THE SYNERGIES OF TEAM ENGAGEMENT
If your team is not meeting goals and deliverables, it may mean that not all your members are conversant or synchronized on the teams’ intended overall goals. A team is made up of mutually respecting members, where each member is expected to participate in both their individual and overall collective activities to produce an overall team outcome. But in reality, many team members focus exclusively on accomplishing their activities and may never get to leverage the collective benefit of collaborative team sharing with other team members. This can result in a situation where a team may not accomplish its intended collective outcomes, it may lose respect, and team outcomes may not be successful.
All members have to be included to realize synergistic team value.
INCLUSION PROMOTES CONNECTEDNESS:
In working with engaged teams across many organizations, I have found that by including team members in the scope discussion and crystallizing the outcome of the collective overall team goals, helps to engage members better where they feel more connected and motivated to achieve more. They get to see the team purpose and feel more connected to the project process. Inclusion is when there is a representative sample of people involved in team activity who are passionate, motivated, excited and engaged in the output process that is associated with soft benefits. Soft benefits are the motivational drivers that get people to work together, inspire them to contribute and cooperate more effectively. When soft benefits are missing, there is no team cohesion. In a business team setting, it’s about the leader providing guidance (about 20% effort), and getting the team members to provide input (approximately 30% effort). Once the team collaborates and iterates on the remaining (50%) output, synergies are achieved that exponentially multiply the output and benefits (referred to as team synergy). The collective knowledge, experience, and diversity of team practice then become typical, and one can begin to expect synergistic output benefits of 2x, 3x or even multiples more than 10x synergies generated by high performing teams.
So why settle for anything less than synergistic teaming?
Embracing a teaming mindset is hard, especially when society and the corporate world in general today mostly reward individual performance. However, teams perform work. “You are only as strong as your weakest link.” In consideration of this, every “team link” member needs to be stronger individually and connect synergistically with other team (link)members. Teams that are diverse in skills, roles, and background stand a better chance of performing optimally and are better positioned for achieving synergistic success.
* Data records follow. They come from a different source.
Definition stop_payload : json :=
  JObj [("api_version", JStr "v1"); ("actor", JObj [("user_id", JStr "measure-nfr"); ("role", JStr "operator")])].
Definition stop_key (index : Z) : string := "measure-nfr-stop-" +:+ zero_padded 6 index +:+ "-" +:+ str_repeat 16 "a".
Definition stop_request (index : Z) : HttpRequest :=
  wire "POST" "/v1/machine/stop"
    [("Authorization", "Bearer " +:+ TOKEN); ("Content-Type", "application/json"); ("Idempotency-Key", stop_key index);
     ("If-Match-Generation", "*"); ("X-Deadline-Ms", "5000")]
    (Some (dumps_default stop_payload)).

(** ** The measurement *)

Section Measuring.
(** [perf_counter], a whole exchange over a connection of its own, and its [close]. *)
Context {K : Type} (perf_counter : K -> spec_float * K) (exchange : HttpRequest -> M K exn Z) (close : K -> K).

Definition clock_read : M K exn spec_float := fun k => let '(t, k) := perf_counter k in (k, Ok t).
Definition sf_sub := SFsub 53 1024.
Definition sf_mul := SFmul 53 1024.
Definition sf_add := SFadd 53 1024.
Definition sf_div := SFdiv 53 1024.

(** The [try] block and its [finally]. *)
Definition timed (r : HttpRequest) : M K exn Sample := fun k =>
  let '(k, s) := (started ← clock_read; status ← exchange r; ended ← clock_read;
                  mret (mkSample (sf_mul (sf_sub ended started) (float_of_int 1000)) status)) k in
  (close k, s).

Definition _request (m path : string) (body : option string) : M K exn Sample := timed (_request_of m path body).

Definition _measure_stop_admission : M K exn (list Sample) := mapM (M:=M K exn) (fun index => timed (stop_request index)) (seqZ 0 STOP_SAMPLES).
Definition _measure_snapshot_reads : M K exn (list Sample) :=
  mapM (M:=M K exn) (fun _ : Z => _request "GET" "/v1/snapshot" None) (seqZ 0 SNAPSHOT_SAMPLES).
End Measuring.

(** ** The report *)

(** [sorted(values)] *)
Fixpoint insert_float (x : spec_float) (l : list spec_float) : list spec_float :=
  match l with [] => [x] | y :: l => if SFltb x y then x :: y :: l else y :: insert_float x l end.
Definition sorted (l : list spec_float) : list spec_float := foldl (fun acc x => insert_float x acc) [] l.

(** [max(values)] keeps the first of equals. *)
Definition max_float (l : list spec_float) : option spec_float :=
  match l with [] => None | x :: l => Some (foldl (fun m y => if SFltb m y then y else m) x l) end.

(** [statistics.quantiles(values, n=n, method="inclusive")] of two values or more. *)
Definition quantiles (values : list spec_float) (n : Z) : list spec_float :=
  let data := sorted values in
  let m := Z.of_nat (length data) - 1 in
  (fun i => let j := i * m / n in
            let delta := i * m mod n in
            sf_div (sf_add (sf_mul (nth (Z.to_nat j) data S754_nan) (float_of_int (n - delta)))
                           (sf_mul (nth (Z.to_nat (j + 1)) data S754_nan) (float_of_int delta)))
                   (float_of_int n)) <$> seqZ 1 (n - 1).

Definition _percentile (values : list spec_float) (percentile : Z) : spec_float :=
  match values with
  | [] => S754_zero false
  | [x] => x
  | _ => nth (Z.to_nat (percentile - 1)) (quantiles values 100) S754_nan
  end.

(** What the files say: a file that is not there, one that cannot be read, or its text. *)
Inductive FileText := Missing | Unreadable (e : exn) | Text (s : string).

Fixpoint str_contains (p s : string) : bool :=
  startswith s p || match s with String _ s => str_contains p s | "" => false end.

Definition model_path : string := "/proc/device-tree/model".

Definition _is_approved_pi5 (platform : string) (model_file : FileText) : bool * string :=
  match model_file with
  | Missing => (false, "not Linux/device-tree hardware (" +:+ platform +:+ ")")
  | Unreadable e => (false, "could not read " +:+ model_path +:+ ": " +:+ exn_msg e)
  | Text text =>
      let nul := fun c => Ascii.eqb c (chr 0) in
      let model := str_strip (strip_right nul (strip_left nul text)) in
      if negb (str_contains "Raspberry Pi 5" model)
      then (false, "device-tree model is " +:+ str_repr model +:+ ", not an approved Raspberry Pi 5")
      else (true, model)
  end.

Definition _cpu_governor (governor_file : FileText) : option string :=
  match governor_file with Text s => Some (str_strip s) | _ => None end.

Record Hardware := mkHardware { approved_raspberry_pi_5 : bool; detail : string; platform : string; python_version : string; cpu_governor : option string }.
Record Nfr01 := mkNfr01 { stop_requirement_ms : spec_float; stop_sample_count : Z; admitted_count : Z; max_ms : option spec_float; stop_within_threshold : bool }.
Record Nfr02 := mkNfr02 {
  read_requirement_ms : spec_float; requirement_percentile : Z; read_sample_count : Z; ok_count : Z; p99_ms : option spec_float;
  fraction_within_threshold : option spec_float; read_within_threshold : bool }.
Record Report := mkReport {
  load_profile_version : Z; evidence_status : string; evidence_note : string; hardware : Hardware; dtr_gate_status : string;
  measured_at : string; nfr_01 : Nfr01; nfr_02 : Nfr02 }.

Definition with_status (code : Z) (samples : list Sample) : list spec_float :=
  milliseconds <$> filter (fun s => sample_status s = code) samples.

Definition nfr01_report (stop_samples : list Sample) : Nfr01 :=
  let stop_admitted := with_status 202 stop_samples in
  let stop_p_max := max_float stop_admitted in
  mkNfr01 NFR01_THRESHOLD_MS (Z.of_nat (length stop_samples)) (Z.of_nat (length stop_admitted)) stop_p_max
    (match stop_p_max with Some x => SFleb x NFR01_THRESHOLD_MS | None => false end).

Definition nfr02_report (snapshot_samples : list Sample) : Nfr02 :=
  let snapshot_ok := with_status 200 snapshot_samples in
  let snapshot_within :=
    match snapshot_ok with
    | [] => None
    | _ => Some (true_div (Z.of_nat (length (filter (fun v => SFleb v NFR02_THRESHOLD_MS = true) snapshot_ok))) (Z.of_nat (length snapshot_ok)))
    end in
  mkNfr02 NFR02_THRESHOLD_MS NFR02_PERCENTILE (Z.of_nat (length snapshot_samples)) (Z.of_nat (length snapshot_ok))
    (match snapshot_ok with [] => None | _ => Some (_percentile snapshot_ok NFR02_PERCENTILE) end)
    snapshot_within
    (match snapshot_within with Some f => SFleb (true_div 99 100) f | None => false end).

Definition approved_note : string :=
  "Measured on the approved rig; a human reviewer still confirms this before release, the same as any other qualification result.".
Definition sanity_note : string :=
  "Measured on non-Pi hardware for harness sanity only. Per docs/architecture/testing-and-quality.md, simulator/desktop measurements cannot satisfy NFR-01/NFR-02; re-run this exact script on the approved Raspberry Pi 5 rig to close this gate.".

Section Reporting.
Context (platform_name version now : string) (model_file governor_file : FileText).

Definition _report (stop_samples snapshot_samples : list Sample) : Report :=
  let '(approved, hardware_detail) := _is_approved_pi5 platform_name model_file in
  mkReport LOAD_PROFILE_VERSION (if approved then "PASS_CANDIDATE" else "NOT_EXECUTED")
    (if approved then approved_note else sanity_note)
    (mkHardware approved hardware_detail platform_name version (_cpu_governor governor_file))
    DTR_GATE_STATUS now (nfr01_report stop_samples) (nfr02_report snapshot_samples).
End Reporting.

(** ** The order of the times *)

(** The order [SFcompare] decides, NaN apart: by sign, then by exponent and significand. *)
Definition rank (x : spec_float) : Z * Z * Z :=
  match x with
  | S754_nan => (0, 0, 0)
  | S754_zero _ => (0, 0, 0)
  | S754_infinity s => (if s then -2 else 2, 0, 0)
  | S754_finite s m e => if s then (-1, - e, Zneg m) else (1, e, Zpos m)
  end.
Definition rank_le (a b : Z * Z * Z) : Prop :=
  a.1.1 < b.1.1 \/ (a.1.1 = b.1.1 /\ (a.1.2 < b.1.2 \/ (a.1.2 = b.1.2 /\ a.2 <= b.2))).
A FEW PRACTICES TO ENCOURAGE SYNERGISTIC TEAMING
Team Synergy is achieved through constant connecting; members bound by a social contract with extensive collaboration.
CONSTANT CONNECTIONS
Teams should meet frequently; whether its every day, or every other day or once a week. Constant contact encourages connection and helps to build trust and commitment in the team. Motivated team players tend to share information more freely. Team members tend to work better in open team environments as they experience personal growth from others. Establishing a discipline of frequent meetings and establishing a cadence allows for good, bad, or even fun information to be shared promptly.
SOCIAL CONTRACT
For teams to trust, interact and engage effectively, there has to be a social contract between the members. Each member is (aligned) on the common goals of the team and by definition an extension of the firm. A social contract gets team members to commit and establishes accountability at the individual and team level.
COLLABORATION
Each member is committed and encouraged by each other in a comfortable and non-threatening environment. Each person possesses and can share experiences, contribute collectively and feel empowered to contribute; 1+1=3, and collectively the overall team shares in the synergies of team engagement benefits.